Fixpoint strip_prefix (p s : JSString) : option JSString :=
  match p, s with
  | [], _ => Some s
  | a :: p', b :: s' => if bool_decide (a = b) then strip_prefix p' s' else None
  | _ :: _, [] => None
  end.

Fixpoint non_space_run (s : JSString) : JSString :=
  match s with
  | [] => []
  | c :: rest => if is_space c then [] else c :: non_space_run rest
  end.

(** The attempt anchored at the head of [s]: the literal scheme, then the
    longest run of non-space code units, which must not be empty. *)
Definition match_here (s : JSString) : option JSString :=
  match strip_prefix ws_scheme s with
  | Some tl =>
      match non_space_run tl with
      | [] => None
      | run => Some (ws_scheme ++ run)
      end
  | None => None
  end.

(** [s.match(/ws:\/\/[^\s]+/)]: the leftmost position where the attempt
    succeeds; [match[0]] is the matched text. *)
Fixpoint ws_match (s : JSString) : option JSString :=
  match s with
  | [] => None
  | _ :: rest =>
      match match_here s with
      | Some m => Some m
      | None => ws_match rest
      end
  end.

(** ** Thrown values and promises *)

(** What a [catch] clause or a rejection handler receives.  The program only
    looks at it through
    [error instanceof Error ? error.message : String(error)]. *)
Inductive Thrown :=
  | ErrorObj (message : JSString)
  | NonError (stringified : JSString).

Definition describe (error : Thrown) : JSString :=
  match error with
  | ErrorObj message => message
  | NonError stringified => stringified
  end.

Inductive Promise (A : Type) :=
  | Pending
  | Fulfilled (value : A)
  | Rejected (reason : Thrown).
Arguments Pending {A}.
Arguments Fulfilled {A} value.
Arguments Rejected {A} reason.

(** [resolve] and [reject] settle a pending promise and do nothing to a
    settled one. *)
Definition resolve {A} (v : A) (p : Promise A) : Promise A :=
  match p with Pending => Fulfilled v | _ => p end.

Definition reject {A} (e : Thrown) (p : Promise A) : Promise A :=
  match p with Pending => Rejected e | _ => p end.

(** ** Endpoint discovery: the promise built at lines 75-102 *)

Module Discovery.

(** What the event loop dispatches to the callbacks installed by the
    executor.  [StderrData] carries [chunk.toString()]; [ChildExit None]
    is an exit with [code === null], that is, termination by a signal;
    [Deadline] is the expiry of the 10000 ms timer. *)
Inductive Event :=
  | StderrData (chunk : JSString)
  | ChildError (error : Thrown)
  | ChildExit (code : option Z)
  | Deadline.

Inductive Listener := OnStderrData | OnChildError | OnChildExit.

#[global] Instance Listener_eq_dec : EqDecision Listener.
Proof. solve_decision. Defined.

(** The closure state of the executor: the promise itself, the [stderr]
    accumulator, whether the timer is still armed, and the listeners
    attached to the child. *)
Record State := mkState {
  promise : Promise JSString;
  stderr : JSString;
  timeout : bool;
  listeners : list Listener
}.

Definition timeout_error : Thrown :=
  ErrorObj (js "Timeout waiting for inspector WebSocket URL").

Definition exit_error (code : Z) : Thrown :=
  ErrorObj (js "Process exited with code " ++ dec code
            ++ js " before inspector URL was found").

(** State after the executor has run: timer armed, buffer empty, the three
    listeners attached with [.on]. *)
Definition init : State :=
  {| promise := Pending; stderr := []; timeout := true;
     listeners := [OnStderrData; OnChildError; OnChildExit] |}.

Definition clearTimeout (d : State) : State :=
  {| promise := promise d; stderr := stderr d; timeout := false;
     listeners := listeners d |}.

Definition settle (f : Promise JSString -> Promise JSString) (d : State) : State :=
  {| promise := f (promise d); stderr := stderr d; timeout := timeout d;
     listeners := listeners d |}.

(** The timer callback; once run, the one-shot timer is spent. *)
Definition on_deadline (d : State) : State :=
  settle (reject timeout_error) (clearTimeout d).

Definition on_data (chunk : JSString) (d : State) : State :=
  let d1 := {| promise := promise d; stderr := stderr d ++ chunk;
               timeout := timeout d; listeners := listeners d |} in
  match ws_match (stderr d1) with
  | Some m => settle (resolve m) (clearTimeout d1)
  | None => d1
  end.

Definition on_error (error : Thrown) (d : State) : State :=
  settle (reject error) (clearTimeout d).

Definition on_exit (code : option Z) (d : State) : State :=
  match code with
  | Some c => settle (reject (exit_error c)) (clearTimeout d)
  | None => d
  end.

Definition attached (l : Listener) (d : State) : bool :=
  bool_decide (l ∈ listeners d).

(** Whether dispatching [ev] in state [d] runs a callback of the
    executor. *)
Definition fires (ev : Event) (d : State) : bool :=
  match ev with
  | StderrData _ => attached OnStderrData d
  | ChildError _ => attached OnChildError d
  | ChildExit _ => attached OnChildExit d
  | Deadline => timeout d
  end.

Definition step (d : State) (ev : Event) : State :=
  if fires ev d then
    match ev with
    | StderrData chunk => on_data chunk d
    | ChildError error => on_error error d
    | ChildExit code => on_exit code d
    | Deadline => on_deadline d
    end
  else d.

Definition run (evs : list Event) (d : State) : State := foldl step d evs.

(** The timer is armed when the executor runs and nothing but the
    callbacks above disarms it, so the deadline is dispatched after
    whatever the environment lists: [await] sees the promise after
    [evs ++ [Deadline]].  (A [Deadline] listed earlier in [evs] marks
    where the expiry falls among the other events.) *)
Definition awaited (evs : list Event) : Promise JSString :=
  promise (run (evs ++ [Deadline]) init).

(** The text the [data] callbacks have accumulated. *)
Definition output (evs : list Event) : JSString :=
  stderr (run evs init).

(** *** Vocabulary for the properties below *)

(** All the text written to stderr by the events of [evs]. *)
Fixpoint written (evs : list Event) : JSString :=
  match evs with
  | [] => []
  | StderrData chunk :: rest => chunk ++ written rest
  | _ :: rest => written rest
  end.

(** Events that by themselves end nothing: output, and an exit without a
    code. *)
Definition silent (ev : Event) : bool :=
  match ev with
  | StderrData _ | ChildExit None => true
  | _ => false
  end.

(** A stretch of events with no endpoint in the text written, no deadline,
    no error and no exit with a code. *)
Definition quiet (evs : list Event) : Prop :=
  forallb silent evs = true /\ ws_match (written evs) = None.

Definition is_data (ev : Event) : bool :=
  match ev with StderrData _ => true | _ => false end.

(** What holds of every state the callbacks can produce: the three
    listeners stay attached, and the timer is armed exactly while the
    promise is pending. *)
Definition sound (d : State) : Prop :=
  listeners d = [OnStderrData; OnChildError; OnChildExit]
  /\ (timeout d = true <-> promise d = Pending).

End Discovery.

(** ** The tool's input and the runner-to-command mapping (lines 28-68) *)

Inductive Runner := node | tsx | ts_node.

Record StartSessionArgs := {
  entry : JSString;
  args : list JSString;
  cwd : option JSString;
  inspectBrk : bool;
  runner : Runner
}.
+ + + +
Each line above is to be repeated exactly.

Response to the exercise:
Fixpoint strip_prefix (p s : JSString) : option JSString :=
  match p, s with
  | [], _ => Some s
  | a :: p', b :: s' => if bool_decide (a = b) then strip_prefix p' s' else None
  | _ :: _, [] => None
  end.

Fixpoint non_space_run (s : JSString) : JSString :=
  match s with
  | [] => []
  | c :: rest => if is_space c then [] else c :: non_space_run rest
  end.

(** The attempt anchored at the head of [s]: the literal scheme, then the
    longest run of non-space code units, which must not be empty. *)
Definition match_here (s : JSString) : option JSString :=
  match strip_prefix ws_scheme s with
  | Some tl =>
      match non_space_run tl with
      | [] => None
      | run => Some (ws_scheme ++ run)
      end
  | None => None
  end.

(** [s.match(/ws:\/\/[^\s]+/)]: the leftmost position where the attempt
    succeeds; [match[0]] is the matched text. *)
Fixpoint ws_match (s : JSString) : option JSString :=
  match s with
  | [] => None
  | _ :: rest =>
      match match_here s with
      | Some m => Some m
      | None => ws_match rest
      end
  end.

(** ** Thrown values and promises *)

(** What a [catch] clause or a rejection handler receives.  The program only
    looks at it through
    [error instanceof Error ? error.message : String(error)]. *)
Inductive Thrown :=
  | ErrorObj (message : JSString)
  | NonError (stringified : JSString).

Definition describe (error : Thrown) : JSString :=
  match error with
  | ErrorObj message => message
  | NonError stringified => stringified
  end.

Inductive Promise (A : Type) :=
  | Pending
  | Fulfilled (value : A)
  | Rejected (reason : Thrown).
Arguments Pending {A}.
Arguments Fulfilled {A} value.
Arguments Rejected {A} reason.

(** [resolve] and [reject] settle a pending promise and do nothing to a
    settled one. *)
Definition resolve {A} (v : A) (p : Promise A) : Promise A :=
  match p with Pending => Fulfilled v | _ => p end.

Definition reject {A} (e : Thrown) (p : Promise A) : Promise A :=
  match p with Pending => Rejected e | _ => p end.

(** ** Endpoint discovery: the promise built at lines 75-102 *)

Module Discovery.

(** What the event loop dispatches to the callbacks installed by the
    executor.  [StderrData] carries [chunk.toString()]; [ChildExit None]
    is an exit with [code === null], that is, termination by a signal;
    [Deadline] is the expiry of the 10000 ms timer. *)
Inductive Event :=
  | StderrData (chunk : JSString)
  | ChildError (error : Thrown)
  | ChildExit (code : option Z)
  | Deadline.

Inductive Listener := OnStderrData | OnChildError | OnChildExit.

#[global] Instance Listener_eq_dec : EqDecision Listener.
Proof. solve_decision. Defined.

(** The closure state of the executor: the promise itself, the [stderr]
    accumulator, whether the timer is still armed, and the listeners
    attached to the child. *)
Record State := mkState {
  promise : Promise JSString;
  stderr : JSString;
  timeout : bool;
  listeners : list Listener
}.

Definition timeout_error : Thrown :=
  ErrorObj (js "Timeout waiting for inspector WebSocket URL").

Definition exit_error (code : Z) : Thrown :=
  ErrorObj (js "Process exited with code " ++ dec code
            ++ js " before inspector URL was found").

(** State after the executor has run: timer armed, buffer empty, the three
    listeners attached with [.on]. *)
Definition init : State :=
  {| promise := Pending; stderr := []; timeout := true;
     listeners := [OnStderrData; OnChildError; OnChildExit] |}.

Definition clearTimeout (d : State) : State :=
  {| promise := promise d; stderr := stderr d; timeout := false;
     listeners := listeners d |}.

Definition settle (f : Promise JSString -> Promise JSString) (d : State) : State :=
  {| promise := f (promise d); stderr := stderr d; timeout := timeout d;
     listeners := listeners d |}.

(** The timer callback; once run, the one-shot timer is spent. *)
Definition on_deadline (d : State) : State :=
  settle (reject timeout_error) (clearTimeout d).

Definition on_data (chunk : JSString) (d : State) : State :=
  let d1 := {| promise := promise d; stderr := stderr d ++ chunk;
               timeout := timeout d; listeners := listeners d |} in
  match ws_match (stderr d1) with
  | Some m => settle (resolve m) (clearTimeout d1)
  | None => d1
  end.

Definition on_error (error : Thrown) (d : State) : State :=
  settle (reject error) (clearTimeout d).

Definition on_exit (code : option Z) (d : State) : State :=
  match code with
  | Some c => settle (reject (exit_error c)) (clearTimeout d)
  | None => d
  end.

Definition attached (l : Listener) (d : State) : bool :=
  bool_decide (l ∈ listeners d).

(** Whether dispatching [ev] in state [d] runs a callback of the
    executor. *)
Definition fires (ev : Event) (d : State) : bool :=
  match ev with
  | StderrData _ => attached OnStderrData d
  | ChildError _ => attached OnChildError d
  | ChildExit _ => attached OnChildExit d
  | Deadline => timeout d
  end.

Definition step (d : State) (ev : Event) : State :=
  if fires ev d then
    match ev with
    | StderrData chunk => on_data chunk d
    | ChildError error => on_error error d
    | ChildExit code => on_exit code d
    | Deadline => on_deadline d
    end
  else d.

Definition run (evs : list Event) (d : State) : State := foldl step d evs.

(** The timer is armed when the executor runs and nothing but the
    callbacks above disarms it, so the deadline is dispatched after
    whatever the environment lists: [await] sees the promise after
    [evs ++ [Deadline]].  (A [Deadline] listed earlier in [evs] marks
    where the expiry falls among the other events.) *)
Definition awaited (evs : list Event) : Promise JSString :=
  promise (run (evs ++ [Deadline]) init).

(** The text the [data] callbacks have accumulated. *)
Definition output (evs : list Event) : JSString :=
  stderr (run evs init).

(** *** Vocabulary for the properties below *)

(** All the text written to stderr by the events of [evs]. *)
Fixpoint written (evs : list Event) : JSString :=
  match evs with
  | [] => []
  | StderrData chunk :: rest => chunk ++ written rest
  | _ :: rest => written rest
  end.

(** Events that by themselves end nothing: output, and an exit without a
    code. *)
Definition silent (ev : Event) : bool :=
  match ev with
  | StderrData _ | ChildExit None => true
  | _ => false
  end.

(** A stretch of events with no endpoint in the text written, no deadline,
    no error and no exit with a code. *)
Definition quiet (evs : list Event) : Prop :=
  forallb silent evs = true /\ ws_match (written evs) = None.

Definition is_data (ev : Event) : bool :=
  match ev with StderrData _ => true | _ => false end.

(** What holds of every state the callbacks can produce: the three
    listeners stay attached, and the timer is armed exactly while the
    promise is pending. *)
Definition sound (d : State) : Prop :=
  listeners d = [OnStderrData; OnChildError; OnChildExit]
  /\ (timeout d = true <-> promise d = Pending).

End Discovery.

(** ** The tool's input and the runner-to-command mapping (lines 28-68) *)

Inductive Runner := node | tsx | ts_node.

Record StartSessionArgs := {
  entry : JSString;
  args : list JSString;
  cwd : option JSString;
  inspectBrk : bool;
  runner : Runner
}.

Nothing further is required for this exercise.